Global oil demand is freefalling towards record annual drop

Remote working and travel restrictions are all weighing on demand

Global oil demand is freefalling towards record annual drop
Steve Randall

The continued spread of the COVID-19 virus and the global response to try to mitigate the impact are weighing heavily on the global oil market.

With employees increasingly opting to work from home - or employers or authorities insisting on it – and travel restrictions growing worldwide, demand for oil is tumbling.

It means a sharp revision of the outlook for the industry by hedge funds, traders, and the energy industry; and comes at a time when Canada’s oil producers should have been set for rosier times ahead.

“This global pandemic is something the world hasn’t witnessed since 1918,” Pierre Andurand, who runs oil hedge fund Andurand Capital Management LLP told Bloomberg. “I do not see how the demand drop wouldn’t be multiples of the drop witnessed during the global financial crisis.”

In 2019, oil demand was running at more than 100 million barrels a day but experts are now weighing a drop in demand greater than the 1 million a day seen during the peak of the financial crisis. Goldman Sachs says it could be 4 million per day every month from February to April.

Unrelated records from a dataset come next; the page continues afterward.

(* ===== verification/H1PoolSystem.v ===== *)
(** * The connection pool as a system

    Every state reached by any interleaving of requests, dials, connections,
    timers and calls of [CloseIdleConnections] satisfies the invariant, and no step
    from it panics. The theorems about reachable states follow. *)

From S2P Require Import Prelude.
From S2P Require Import H2Errors.
From S2P Require Import WantQueue.
From S2P Require Import H1Pool.
From S2P Require Import H1PoolInv.
From S2P Require Import H1PoolSafe.
Import PoolNotations.

Implicit Types (t : Transport) (k : connectMethodKey) (w pc g : Z) (q : wantConnQueue Z).

Section System.
Context (o : Options).

(** ** One step of a goroutine *)
Lemma select_ok_other t c : (forall w, c <> GSelect w /\ c <> GQueueForDial w) -> select_ok o t c.
Proof. intros H w wc [->| ->]; destruct (H w); done. Qed.

(** The ways a step ends. *)
Lemma goto_ok g c0 cur tok c t : InvA o t -> InvB o g (Some c0) cur tok t -> 0 <= g -> go_wf t c ->
  go_pc c = None \/ go_pc c = cur -> select_ok o t c -> req_ok (Some c0) c -> (0 < MaxConnsPerHost o -> tok = go_tok t c) ->
  (forall w, go_dial c0 = Some w -> isdone t w \/ go_dial c = Some w) ->
  exists t', goto g c t = Ok (tt, t') /\ Sys o t'.
Proof.
  intros HA HB Hg Hwf Hpc Hs Hr Htok Hd. eexists. split; [apply run_goto|].
  apply (Sys_leave o g (Some c0) cur tok); try done.
  - by intros c' [= <-].
  - intros w c1 [= <-] Hw. destruct (Hd w Hw) as [?|?]; [by left|right; eauto].
Qed.
Lemma exit_ok g c0 cur t : InvA o t -> InvB o g (Some c0) cur None t -> 0 <= g ->
  (forall w, go_dial c0 = Some w -> isdone t w) -> exists t', exit_go g t = Ok (tt, t') /\ Sys o t'.
Proof.
  intros HA HB Hg Hd. eexists. split; [apply run_exit|]. apply (Sys_leave o g (Some c0) cur None); try done.
  intros w c1 [= <-] Hw. left. by apply Hd.
Qed.
Lemma resume_ok g c0 cur after t : InvA o t -> InvB o g (Some c0) cur None t -> 0 <= g -> after_ok t after ->
  go_dial c0 = None -> exists t', resume g after t = Ok (tt, t') /\ Sys o t'.
Proof.
  intros HA HB Hg Ha Hd. destruct after as [w|]; cbn [resume].
  - apply (goto_ok g c0 cur None); try done; [by left|by apply select_ok_other|]. intros x Hx. congruence.
  - apply (exit_ok g c0 cur); try done. intros x Hx. congruence.
Qed.
Lemma after_ext t t' a : ext t t' -> after_ok t a -> after_ok t' a.
Proof. intros He. destruct a; [by apply ext_want|done]. Qed.
(** [ReadLine] takes something from a stream that is not at its end. *)
Lemma bufio_ReadLine_progress r : buf_ok r -> bend r <> errBufferFull ->
  exists line more err r', bufio_ReadLine r = Some (line, more, err, r') /\ buf_ok r' /\ bend r' = bend r
    /\ match err with
       | Some e => e = bend r /\ pending r = [] /\ pending r' = []
       | None => (length (pending r') < length (pending r))%nat
       end.
Proof.
  intros Hok He. unfold bufio_ReadLine.
  destruct (bufio_ReadSlice_spec (S (length (concat (bsrc r)))) r Hok ltac:(lia)) as (d & e & r' & E & Hok' & Hb' & Hr).
  rewrite E. inversion Hr as [i Hi Hlt Hd Hee Hc|d' c' Hno Hlen Happ Hd Hee Hc|Hi Hl4 Hd Hee Hc].
  - rewrite bool_decide_false by done. apply index_nl_lt in Hi.
    destruct (take (S i) (pending r)) as [|b l] eqn:El.
    { apply (f_equal length) in El. rewrite length_take in El. change (S i `min` length (pending r) = 0)%nat in El. lia. }
    do 4 eexists. split; [reflexivity|]. splits; try done. rewrite <- Hc, length_drop. lia.
  - subst e d'. rewrite bool_decide_true by done. pose proof (bufio_ReadSlice_full_buf _ _ _ Hok E He) as Hnil.
    assert (len d + len (pending r') = len (pending r)) as Hl by (rewrite <- Happ, len_app; congruence).
    assert (forall r2, pending r2 = pending r' \/ pending r2 = 13 :: pending r' -> (length (pending r2) < length (pending r))%nat) as Hlt.
    { intros r2 [E2|E2]; rewrite E2; cbn; unfold len, bufsize in *; lia. }
    destruct (reverse d) as [|b l]; [do 4 eexists; split; [reflexivity|]; splits; try done; apply Hlt; by left|].
    destruct (decide (b = 13)) as [->|Hb].
    + do 4 eexists. split; [reflexivity|]. splits; [apply put_back_ok; [done|by rewrite Hnil]|done|]. apply Hlt. by right.
    + assert (forall A (x y : A), match b with 13 => x | _ => y end = y) as Hm.
      { intros A x y. destruct b as [|p|p]; try done. do 4 (destruct p; try done). }
      rewrite Hm. do 4 eexists. split; [reflexivity|]. splits; try done. apply Hlt. by left.
  - rewrite (bool_decide_false (Some (bend r) = _)) by congruence. destruct (pending r) as [|b l] eqn:El.
    + do 4 eexists. split; [reflexivity|]. splits; done.
    + do 4 eexists. split; [reflexivity|]. splits; try done. rewrite <- Hc. cbn. lia.
Qed.

(** ** Lines *)
Lemma chomp_crlf l : chomp (l ++ [13; 10]) = l.
Proof. unfold chomp. rewrite reverse_app. change (reverse [13; 10]) with [10; 13]. cbn [app]. by rewrite reverse_involutive. Qed.

Lemma index_nl_none l : index_nl l = None <-> Forall (fun b => b <> 10) l.
Proof.
  induction l as [|b l IH]; cbn; [by split|]. destruct (Z.eqb_spec b 10) as [->|Hb].
  - split; [done|]. intros H. by apply Forall_cons in H as [H _].
  - rewrite Forall_cons. rewrite <- IH. destruct (index_nl l); cbn; [|tauto]. split; [done|]. intros [_ H]. done.
Qed.
Lemma index_nl_line l c : Forall (fun b => b <> 10) l -> index_nl (l ++ 10 :: c) = Some (length l).
Proof. intros H. rewrite index_nl_app by by apply index_nl_none. cbn. by rewrite Nat.add_0_r. Qed.

(** One call of [ReadLine] on a stream that begins with the line [l]: the line, or
    a prefix of it as long as the buffer, up to a carriage return at its end. *)
Lemma bufio_ReadLine_line r l c : buf_ok r -> bend r <> errBufferFull -> Forall (fun b => b <> 10) l ->
  pending r = l ++ 13 :: 10 :: c ->
  (exists r', bufio_ReadLine r = Some (l, false, None, r') /\ buf_ok r' /\ bend r' = bend r /\ pending r' = c)
  \/ exists l1 l2 r', l = l1 ++ l2 /\ l1 <> [] /\ bufio_ReadLine r = Some (l1, true, None, r')
       /\ buf_ok r' /\ bend r' = bend r /\ pending r' = l2 ++ 13 :: 10 :: c.
Proof.
  intros Hok He Hl Hp. unfold bufio_ReadLine.
  destruct (bufio_ReadSlice_spec (S (length (concat (bsrc r)))) r Hok ltac:(lia)) as (d & e & r' & E & Hok' & Hb' & Hr).
  rewrite E. rewrite Hp in Hr. replace (l ++ 13 :: 10 :: c) with ((l ++ [13]) ++ 10 :: c) in Hr by (by rewrite <- app_assoc).
  assert (Forall (fun b => b <> 10) (l ++ [13])) as Hl' by (apply Forall_app; split; [done|by constructor]).
  pose proof (index_nl_line (l ++ [13]) c Hl') as Hi.
  inversion Hr as [i Hi' Hlt Hd Hee Hc|d' c' Hno Hlen Happ Hd Hee Hc|Hi' Hl4 Hd Hee Hc]; [| |congruence].
  - left. rewrite Hi in Hi'. injection Hi' as <-. rewrite bool_decide_false by done.
    assert (take (S (length (l ++ [13]))) ((l ++ [13]) ++ 10 :: c) = l ++ [13; 10]) as ->.
    { replace ((l ++ [13]) ++ 10 :: c) with ((l ++ [13; 10]) ++ c) by (by rewrite <- !app_assoc).
      rewrite take_app_le by (rewrite !length_app; cbn; lia). apply take_ge. rewrite !length_app. cbn. lia. }
    rewrite chomp_crlf. exists r'. split; [by destruct l|]. splits; try done. rewrite <- Hc.
    replace ((l ++ [13]) ++ 10 :: c) with ((l ++ [13; 10]) ++ c) by (by rewrite <- !app_assoc).
    rewrite drop_app_ge by (rewrite !length_app; cbn; lia).
    rewrite !length_app. cbn [length]. by replace (S (length l + 1) - (length l + 2))%nat with 0%nat by lia.
  - right. subst e. rewrite bool_decide_true by done. specialize (Hno _ Hi).
    pose proof (bufio_ReadSlice_full_buf _ _ _ Hok E He) as Hnil.
    assert (len d <= len (l ++ [13])) as Hdl by (unfold len in *; lia).
    assert (exists l2, l ++ [13] = d ++ l2 /\ pending r' = l2 ++ 10 :: c) as (l2 & El & Ep).
    { exists (drop (length d) (l ++ [13])). apply (f_equal (take (length (l ++ [13])))) in Happ as Ht. apply (f_equal (drop (length (l ++ [13])))) in Happ as Hdr.
      rewrite take_app_length in Ht. rewrite drop_app_length in Hdr. unfold len in *.
      rewrite take_app_ge in Ht by lia. rewrite drop_app_ge in Hdr by lia. rewrite <- Ht. rewrite drop_app_length. split; [done|].
      rewrite <- Hdr. by rewrite take_drop. }
    destruct d as [|b0 d0 _] using rev_ind; [discriminate|]. rewrite reverse_snoc.
    assert (0 < len d0) as Hd0 by (rewrite len_app in Hlen; change (len [b0]) with 1 in Hlen; unfold bufsize in Hlen; lia).
    assert (d0 <> []) as Hne by (intros ->; done).
    destruct (decide (b0 = 13)) as [->|Hb].
    + rewrite reverse_involutive. destruct l2 as [|x l2 _] using rev_ind.
      * rewrite app_nil_r in El. apply app_inj_tail in El as [-> _]. exists d0, []. eexists. rewrite app_nil_r. splits; try done.
        -- apply put_back_ok; [done|by rewrite Hnil].
        -- unfold pending in *. cbn in *. by rewrite Ep.
      * rewrite app_assoc in El. apply app_inj_tail in El as [-> <-]. exists d0, (13 :: l2). eexists. rewrite <- app_assoc. splits; try done.
        -- apply put_back_ok; [done|by rewrite Hnil].
        -- unfold pending in *. cbn in *. rewrite Ep. by rewrite <- app_assoc.
    + assert (forall A (x y : A), match b0 with 13 => x | _ => y end = y) as Hm.
      { intros A x y. destruct b0 as [|p|p]; try done. do 4 (destruct p; try done). }
      rewrite Hm. destruct l2 as [|x l2 _] using rev_ind.
      * rewrite app_nil_r in El. apply app_inj_tail in El as [_ E13]. congruence.
      * rewrite app_assoc in El. apply app_inj_tail in El as [-> <-]. exists (d0 ++ [b0]), l2, r'. splits; try done.
        -- by destruct d0.
        -- rewrite Ep. by rewrite <- app_assoc.
Qed.
Definition commonHeader : gmap string string :=
  fold_left (fun m v => <[v := v]> m)
    ["Accept"; "Accept-Charset"; "Accept-Encoding"; "Accept-Language"; "Accept-Ranges"; "Cache-Control"; "Cc";
     "Connection"; "Content-Id"; "Content-Language"; "Content-Length"; "Content-Transfer-Encoding"; "Content-Type";
     "Cookie"; "Date"; "Dkim-Signature"; "Etag"; "Expires"; "From"; "Host"; "If-Modified-Since"; "If-None-Match";
     "In-Reply-To"; "Last-Modified"; "Location"; "Message-Id"; "Mime-Version"; "Pragma"; "Received"; "Return-Path";
     "Server"; "Set-Cookie"; "Subject"; "To"; "User-Agent"; "Via"; "X-Forwarded-For"; "X-Imforwards"; "X-Powered-By"]%string ∅.

(** The key and [ok]. *)
Definition canonicalMIMEHeaderKey (a : bytes) : string * bool :=
  match a with
  | [] => (""%string, false)
  | _ =>
      if negb (forallb (fun c => tp_validHeaderFieldByte c || (c =? 32)) a) then (string_of_bytes a, false)
      else if negb (forallb tp_validHeaderFieldByte a) then (string_of_bytes a, true)
      else let key := string_of_bytes (canonical_bytes true a) in
           match commonHeader !! key with
           | Some v => (if bool_decide (v = ""%string) then key else v, true)
           | None => (key, true)
           end
  end.

(** [bytes.Cut] at the first [c]. *)
Fixpoint cut (c : byte) (p : bytes) : option (bytes * bytes) :=
  match p with
  | [] => None
  | b :: p => if b =? c then Some ([], p) else match cut c p with Some (k, v) => Some (b :: k, v) | None => None end
  end.

(** The last occurrence of a byte: what precedes it and what follows. *)
Fixpoint cut_last (c : byte) (p : bytes) : option (bytes * bytes) :=
  match p with
  | [] => None
  | b :: p =>
      match cut_last c p with
      | Some (x, y) => Some (b :: x, y)
      | None => if b =? c then Some ([], p) else None
      end
  end.

Definition mustHaveFieldNameColon (line : bytes) : option error :=
  if existsb (Z.eqb 58) line then None else Some (protocolError "malformed MIME header: missing colon: " line).

(** ** Lines *)
Definition rd_fuel (r : BufReader) : nat := S (length (pending r)).

Section Reader.
Context (dump : bool).

(** The field [readLine]: [bufio.Reader.ReadLine], or the closure that dumps what
    it reads. *)
Definition readLine (r : BufReader) : option (bytes * bool * option error * BufReader) :=
  if dump then
    match bufio_ReadSlice (S (length (concat (bsrc r)))) r with
    | None => None
    | Some (([], err), r) => Some ([], false, err, r)
    | Some ((line, _), r) => Some (chomp line, false, None, r)
    end
  else bufio_ReadLine r.

Fixpoint readLineSlice_loop (fuel : nat) (r : BufReader) (lim : Z) (line : bytes) : option (result error bytes * BufReader) :=
  match fuel with
  | O => None
  | S fuel =>
      match readLine r with
      | None => None
      | Some (_, _, Some e, r) => Some (Err e, r)
      | Some (l, more, None, r) =>
          if (0 <=? lim) && (lim <? len line + len l) then Some (Err errMessageTooLarge, r)
          else if more then readLineSlice_loop fuel r lim (line ++ l) else Some (Ok (line ++ l), r)
      end
  end.
Definition readLineSlice (r : BufReader) (lim : Z) : option (result error bytes * BufReader) :=
  readLineSlice_loop (rd_fuel r) r lim [].
Definition ReadLine (r : BufReader) : option (result error string * BufReader) :=
  match readLineSlice r (-1) with
  | None => None
  | Some (Ok l, r) => Some (Ok (string_of_bytes l), r)
  | Some (Err e, r) => Some (Err e, r)
  end.

Fixpoint skipSpace_loop (fuel : nat) (r : BufReader) (n : Z) : option (Z * BufReader) :=
  match fuel with
  | O => None
  | S fuel =>
      match bufio_ReadByte r with
      | None => None
      | Some (None, r) => Some (n, r)
      | Some (Some c, r) => if is_space c then skipSpace_loop fuel r (n + 1) else Some (n, bufio_UnreadByte r c)
      end
  end.
Definition skipSpace (r : BufReader) : option (Z * BufReader) := skipSpace_loop (rd_fuel r) r 0.

(** The continuation lines; [buf] is [r.buf]. *)
Fixpoint continuation_loop (fuel : nat) (r : BufReader) (lim : Z) (buf : bytes) : option (bytes * option error * BufReader) :=
  match fuel with
  | O => None
  | S fuel =>
      match skipSpace r with
      | None => None
      | Some (n, r) =>
          if 0 <? n then
            let buf := buf ++ [32] in
            if lim <=? len buf then Some ([], Some errMessageTooLarge, r) else
            match readLineSlice r (lim - len buf) with
            | None => None
            | Some (Err _, r) => Some (buf, None, r)
            | Some (Ok line, r) => continuation_loop fuel r lim (buf ++ trim line)
            end
          else Some (buf, None, r)
      end
  end.

(** Whether the next line, when it is buffered, cannot be a continuation. *)
Definition next_line_starts (r : BufReader) : option (bool * BufReader) :=
  if 1 <? Buffered r then
    match bufio_Peek r 2 with
    | None => None
    | Some (peek, _, r) =>
        Some (match peek with
              | c :: rest => isASCIILetter c || (c =? 10) || match rest with d :: _ => (c =? 13) && (d =? 10) | [] => false end
              | [] => false
              end, r)
    end
  else Some (false, r).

But others believe it could be even worse.

Canadian oilsands

The slump in demand and significant drop in prices will, of course, have an impact on Canadian oil producers with a knock-on effect for the oil-producing provinces’ economies.

RBC Economics updated its outlook Friday and noted that while the impact of COVID-19 and plummeting oil prices will affect the Canadian economy overall, a more sustained price war between Russia and Saudi Arabia will mean a more prolonged period of pain for the oil-producing provinces.